Some farms have resorted to rationing how much their animals eat so they don’t gain as much weight, said Todd Hays, a hog farmer and the Missouri Farm Bureau’s vice president. He said that pigs and cattle have to be in a certain weight range when they’re sent for slaughter. Otherwise, they’re sold for a discounted price and the farmer receives less money, he said.
Some farmers were also able to sell their animals directly to local consumers, who then had to pay for the butchering themselves, Hays said.
On the other hand, Liz Graznak of Happy Hollow Farm in Missouri said that she’s seen a huge demand for her organic vegetables. Because she participates in community supported agriculture, she sends members of her farm vegetables in a box once a week for either 24 weeks or 32 weeks.
So many have asked to join her CSA that she’s had to turn some people away, she said.

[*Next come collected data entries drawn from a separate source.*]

Definition set_gens v b := mkBackend v (claims b) (watchers b) (ops b)
  (partitionEnabled b) (partitioned b) (failNext b) (delay b) (crashOnCommit b)
  (failPrepareAt b) (prepareCount b) (closed b) (nextWatch b).
Definition set_claims v b := mkBackend (gens b) v (watchers b) (ops b)
  (partitionEnabled b) (partitioned b) (failNext b) (delay b) (crashOnCommit b)
  (failPrepareAt b) (prepareCount b) (closed b) (nextWatch b).
Definition set_watchers v b := mkBackend (gens b) (claims b) v (ops b)
  (partitionEnabled b) (partitioned b) (failNext b) (delay b) (crashOnCommit b)
  (failPrepareAt b) (prepareCount b) (closed b) (nextWatch b).
Definition set_ops v b := mkBackend (gens b) (claims b) (watchers b) v
  (partitionEnabled b) (partitioned b) (failNext b) (delay b) (crashOnCommit b)
  (failPrepareAt b) (prepareCount b) (closed b) (nextWatch b).
Definition set_partitioned v b := mkBackend (gens b) (claims b) (watchers b)
  (ops b) (partitionEnabled b) v (failNext b) (delay b) (crashOnCommit b)
  (failPrepareAt b) (prepareCount b) (closed b) (nextWatch b).
Definition set_failNext v b := mkBackend (gens b) (claims b) (watchers b)
  (ops b) (partitionEnabled b) (partitioned b) v (delay b) (crashOnCommit b)
  (failPrepareAt b) (prepareCount b) (closed b) (nextWatch b).
Definition set_delay v b := mkBackend (gens b) (claims b) (watchers b)
  (ops b) (partitionEnabled b) (partitioned b) (failNext b) v (crashOnCommit b)
  (failPrepareAt b) (prepareCount b) (closed b) (nextWatch b).
Definition set_crashOnCommit v b := mkBackend (gens b) (claims b) (watchers b)
  (ops b) (partitionEnabled b) (partitioned b) (failNext b) (delay b) v
  (failPrepareAt b) (prepareCount b) (closed b) (nextWatch b).
Definition set_failPrepareAt v b := mkBackend (gens b) (claims b) (watchers b)
  (ops b) (partitionEnabled b) (partitioned b) (failNext b) (delay b)
  (crashOnCommit b) v (prepareCount b) (closed b) (nextWatch b).
Definition set_prepareCount v b := mkBackend (gens b) (claims b) (watchers b)
  (ops b) (partitionEnabled b) (partitioned b) (failNext b) (delay b)
  (crashOnCommit b) (failPrepareAt b) v (closed b) (nextWatch b).
Definition set_closed v b := mkBackend (gens b) (claims b) (watchers b)
  (ops b) (partitionEnabled b) (partitioned b) (failNext b) (delay b)
  (crashOnCommit b) (failPrepareAt b) (prepareCount b) v (nextWatch b).
Definition set_nextWatch v b := mkBackend (gens b) (claims b) (watchers b)
  (ops b) (partitionEnabled b) (partitioned b) (failNext b) (delay b)
  (crashOnCommit b) (failPrepareAt b) (prepareCount b) (closed b) v.

(** [New] with the options [WithPartitionSimulation] ([part]); the clock is the
    environment's. *)
Definition New (part : bool) : Backend :=
  mkBackend ∅ ∅ ∅ ∅ part false None 0 false 0 0 false 0.

(** ** Idempotent operations *)

Definition recallOp (id : OperationID) (b : Backend) : option RecordResult :=
  if Empty id then None
  else match ops b !! id with
       | Some r => Some (op_rec r, op_err r)
       | None => None
       end.

Definition storeOp (id : OperationID) (rec : option ClaimRecord)
    (err : option error) (b : Backend) : Backend :=
  if Empty id then b else set_ops (<[id := mkOpResult rec err]> (ops b)) b.

Definition advanceToken (cur : FencingToken) : FencingToken * option error :=
  if bool_decide (MaxSafeFencingToken <= cur) then (cur, Some (Sentinel ErrTokenOverflow))
  else (u64 (cur + 1), None).

(** ** Fault injection *)

Definition SetPartition (on : bool) (b : Backend) : Backend := set_partitioned on b.

Definition FailNext (err : option error) (b : Backend) : Backend := set_failNext err b.

Definition SetDelay (d : Duration) (b : Backend) : Backend := set_delay d b.

Definition CrashOnCommit (v : bool) (b : Backend) : Backend := set_crashOnCommit v b.

Definition FailPrepareAt (n : Z) (b : Backend) : Backend :=
  b |> set_failPrepareAt n |> set_prepareCount 0.

Definition beforeMutate (env : Env) (b : Backend) : Backend * option error :=
  if closed b then (b, Some (Sentinel ErrClosed))
  else if partitionEnabled b && partitioned b then
    (b, Some (Typed (mkErrorOf "memory" "" "" 0 ReasonPartition
          (Some (Sentinel ErrBackend)) "partitioned" "" "")))
  else
    let err := failNext b in
    let b := set_failNext None b in
    match err with
    | Some e => (b, Some e)
    | None =>
        if bool_decide (0 < delay b) then
          match env_cancel env with
          | Some c => (b, Some (CtxErr c))
          | None => (b, None)
          end
        else (b, None)
    end.

(** ** Watchers *)

(** The non-blocking send [select { case w.ch <- ev: default: }]. *)
Definition watch_send (ev : ClaimEvent) (w : watchChan) : watchChan :=
  if wclosed w then w
  else if decide (length (ch w) < watch_capacity)%nat
       then mkWatch (wid w) (ch w ++ [ev]) (wclosed w)
       else w.

Definition notifyLocked (now : Time) (rec : ClaimRecord) (reason : TransitionReason)
    (b : Backend) : Backend :=
  let ev := mkClaimEvent rec now reason in
  match watchers b !! Name rec with
  | None => b
  | Some ws => set_watchers (<[Name rec := watch_send ev <$> ws]> (watchers b)) b
  end.

Definition WatchClaim (claimName : string) (b : Backend) :
    Backend * (option nat * option error) :=
  if closed b then (b, (None, Some (Sentinel ErrClosed)))
  else
    let w := mkWatch (nextWatch b) [] false in
    let ws := default [] (watchers b !! claimName) in
    (b |> set_watchers (<[claimName := ws ++ [w]]> (watchers b))
       |> set_nextWatch (S (nextWatch b)),
     (Some (wid w), None)).

(** The goroutine [WatchClaim] starts, when its context ends: the watcher leaves
    the list (the channel it closes is the one removed). *)
Definition watch_done (claimName : string) (w : nat) (b : Backend) : Backend :=
  match watchers b !! claimName with
  | None => b
  | Some ws => set_watchers (<[claimName := filter (λ x, wid x ≠ w) ws]> (watchers b)) b
  end.

Definition Close (b : Backend) : Backend :=
  if closed b then b else b |> set_closed true |> set_watchers ∅.

(** ** Generations *)

Definition RegisterGeneration_locked (gen : Generation) (b : Backend) : Backend :=
  set_gens (<[ID gen := gen]> (gens b)) b.

Definition RegisterGeneration (env : Env) (gen : Generation) (b : Backend) :
    Backend * option error :=
  match beforeMutate env b with
  | (b, Some e) => (b, Some e)
  | (b, None) => (RegisterGeneration_locked gen b, None)
  end.

Definition UpdateGeneration (env : Env) (gen : Generation) (b : Backend) :
    Backend * option error :=
  match beforeMutate env b with
  | (b, Some e) => (b, Some e)
  | (b, None) => (set_gens (<[ID gen := gen]> (gens b)) b, None)
  end.

Definition GetGeneration (generationID : string) (b : Backend) :
    option Generation * option error :=
  match gens b !! generationID with
  | None => (None, Some (Sentinel ErrGenerationNotFound))
  | Some g => (Some g, None)
  end.

(** ** Claims *)

(** The body of [expireLocked] on one record. *)
Definition expire_record (now : Time) (cl : ClaimRecord) : ClaimRecord :=
  if held_phase (Phase cl) then
    if negb (IsZero (ExpiresAt cl)) && After now (ExpiresAt cl) then
      cl |> set_PreviousOwner (OwnerGeneration cl)
         |> set_OwnerGeneration ""
         |> set_PendingSuccessor ""
         |> set_Phase ClaimUnowned
         |> set_DrainStatus ""
         |> set_TransferStatus ""
         |> set_CReason ReasonExpired
         |> bump_Version
    else cl
  else cl.

Definition expireLocked (now : Time) (claimName : string) (b : Backend) : Backend :=
  match claims b !! claimName with
  | None => b
  | Some cl => set_claims (<[claimName := expire_record now cl]> (claims b)) b
  end.

Definition put_claim (n : string) (cl : ClaimRecord) (b : Backend) : Backend :=
  set_claims (<[n := cl]> (claims b)) b.

Definition GetClaim (env : Env) (claimName : string) (b : Backend) :
    Backend * RecordResult :=
  let b := expireLocked (env_t1 env) claimName b in
  match claims b !! claimName with
  | None => (b, (None, Some (Sentinel ErrClaimNotFound)))
  | Some cl => (b, (Some cl, None))
  end.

“I had to tell many people, ‘No, I’m sorry, we’re full,’ because I didn’t want to promise people more than what I could grow,” she said.
Like Brown, Graznak said she scrambled to create an online store.
“I saw this really huge increase in demand in people wanting to order my stuff and wanting me to deliver it to them,” she said.
Graznak also sells to several restaurants and Clover’s Natural Market, a health food store in Columbia, Missouri. When the pandemic started, Clover’s physical store shuttered and buyers had to use curbside pickup. Sales really struggled, said Tyler Kruger, the produce manager.
“(The farmers) didn’t have any issue getting products to me,” he said. “I just had a really hard time when we were closed to the public selling it.”
The store reopened to the public at the end of May, and sales have improved, Kruger said.
When it comes to wholesale and retail farms, Hays, of the Missouri Farm Bureau, said it’s important to have a balance between the two. Otherwise, there would be an oversupply, he said.
But Scavuzzo, of the Illinois Farm Bureau, said she thinks vendor boxes and online shops are here to stay; many farms were already heading in that direction.
She believes that system eases shopping for consumers and allows them to order their food from just one place and receive diverse products.
“What we’re seeing is collaboration,” she said, “and we’re seeing modification in how we deliver it.”